Sementara itu, Udinese membuat beberapa pemainnya absen karena terinfeksi COVID-19 dan Takdir Udogie, Jean-Victor Makengo, Ilija Nestoroxi dan Marvin Zeegelar tidak akan tersedia untuk Gabriele Cioffi.

Pemilik rumah juga harus membuang lini tengah. Roberto Pereyra, yang baru pulih dari cedera bahu, jadi Gerard Deulofeu harus kembali untuk mendukung rookie Portugis Beto dalam menyerang.

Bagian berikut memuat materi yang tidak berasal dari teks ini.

(** C35: however often a pool is reconciled, with whatever demand, and
    however its calls interleave with those of other pools and with machines
    that disappear, the machines it created and has not destroyed never number
    more than [Max], as long as the provider's inventory is honest about them. *)
Theorem pool_never_overcommits spec s s' :
  0 <= Max spec -> live s = ∅ -> rtc (fleet_step spec) s s' -> Z.of_nat (size (live s')) <= Max spec.
Proof.
  intros Hm Hl Hr. apply (rtc_invariant (fleet_step spec) (fleet_inv spec) (fleet_step_inv spec) s s' Hr).
  unfold fleet_inv. rewrite Hl, map_size_empty. split; [lia|]. intros id born. by rewrite lookup_empty.
Qed.

(** ** Backoff *)

Lemma backoff_loop_closed n : forall delay hi,
  0 < delay <= hi -> hi <= 2 ^ 62 ->
  backoff_loop n delay hi = Z.min hi (delay * 2 ^ Z.of_nat n).
Proof.
  induction n as [|n IH]; intros delay hi Hd Hh; cbn [backoff_loop].
  - rewrite Z.pow_0_r. lia.
  - rewrite Nat2Z.inj_succ, Z.pow_succ_r by lia. pose proof (Z.pow_pos_nonneg 2 (Z.of_nat n)).
    destruct (delay <? hi) eqn:E; bool_hyp.
    + rewrite i64_small by (unfold is_i64; lia).
      rewrite IH by lia. destruct (Z.min_spec (delay * 2) hi) as [[? ->]|[? ->]]; nia.
    + nia.
Qed.

(** the delay after the n-th failure in a row is
    [MinBackoff * 2^(n-1)] cut at [MaxBackoff], and until it is over
    [Reconcile] makes no call to the provider, to the enrollment source or to
    the fence; a failure that [failed] reports sets exactly that deadline. *)
Theorem provider_failures_back_off rc spec nodes demand r owned fails :
  0 < MinBackoff (opts rc) <= MaxBackoff (opts rc) -> MaxBackoff (opts rc) <= 2 ^ 62 -> 0 < fails ->
  Validate spec = None -> 0 <= demand -> SpecVendor spec ∈ drivers rc ->
  ownedNodes spec nodes = Ok owned ->
  fst (Now (fst r)) < retryAt (poolState rc (key spec)) ->
  backoff (opts rc) fails = Z.min (MaxBackoff (opts rc)) (MinBackoff (opts rc) * 2 ^ (fails - 1)) /\
  (exists effective rc',
     Reconcile rc spec nodes demand r
     = (([mkAction ActionBackoff None effective effective "provider_backoff" None
            (retryAt (poolState rc (key spec)))], None), rc',
        (snd (Now (fst r)), snd r ++ [EClock (fst (Now (fst r)))]))) /\
  (forall st kind count reason e, failures st = fails - 1 -> fails < 2 ^ 63 ->
     let '(out, st', r') := failed (opts rc) st kind count reason e r in
     failures st' = fails /\
     retryAt st' = fst (Now (fst r)) + Z.min (MaxBackoff (opts rc)) (MinBackoff (opts rc) * 2 ^ (fails - 1))).
Proof.
  intros Hb Hm Hf Hv Hd Hdr Ho Hnow.
  assert (backoff (opts rc) fails = Z.min (MaxBackoff (opts rc)) (MinBackoff (opts rc) * 2 ^ (fails - 1))) as Hclosed.
  { unfold backoff. rewrite backoff_loop_closed by lia. by rewrite Z2Nat.id by lia. }
  split_and!; [exact Hclosed| |].
  - unfold Reconcile. rewrite Hv. zb. rewrite bool_decide_eq_true_2 by done. cbn [negb].
    unfold reconcile_locked, call. destruct (Now (fst r)) as [now w']. cbn [fst snd] in *.
    rewrite Ho. cbn [retryAt]. zb. by eexists _, _.
  - intros st kind count reason e Hst Hlt. unfold failed, call. destruct (Now (fst r)) as [now w'].
    cbn [fst snd failures retryAt]. rewrite Hst, Z.sub_add, i64_small by (unfold is_i64; lia).
    by rewrite Hclosed.
Qed.
(** ** Isolation *)

Lemma split_last {A} (x : A) (a c b d : list A) :
  x ∉ b -> x ∉ d -> a ++ x :: b = c ++ x :: d -> a = c /\ b = d.
Proof.
  intros Hb Hd. revert c. induction a as [|y a IH]; intros [|z c] He.
  - by injection He.
  - injection He as -> ->. exfalso. apply Hb. set_solver.
  - injection He as <- <-. exfalso. apply Hd. set_solver.
  - injection He as <- He. by destruct (IH c He) as [-> ->].
Qed.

Kemungkinan lineup awal untuk Udinese:
Silvestri; Samir, Nuytinck, Becao; Perez, Jajalo, Arslan, Wallace, Molina; Deulopheus, Beto

Kemungkinan susunan pemain untuk Atalanta BC:
Sportiello; Djimsiti, Demiral, Toloi; Hateboer, De Roon, Koopmeiners, Maehle; Pessina, Malinoxyi; Muriel


Kata-kata SM latar belakang hijau

Probabilitas: Udinese 0-2 Atalanta BC

Sejumlah faktor diunggulkan Atalanta sebelum konfrontasi di Friuli ini, karena selain memiliki kualitas individu yang lebih baik di sepertiga akhir, mereka juga benar-benar tak kenal takut saat bermain tandang.

Udinese, tentu saja, juga memiliki wabah virus yang serius di skuad mereka, jadi peluang melawan Bianconeri untuk menyelamatkan bahkan satu poin.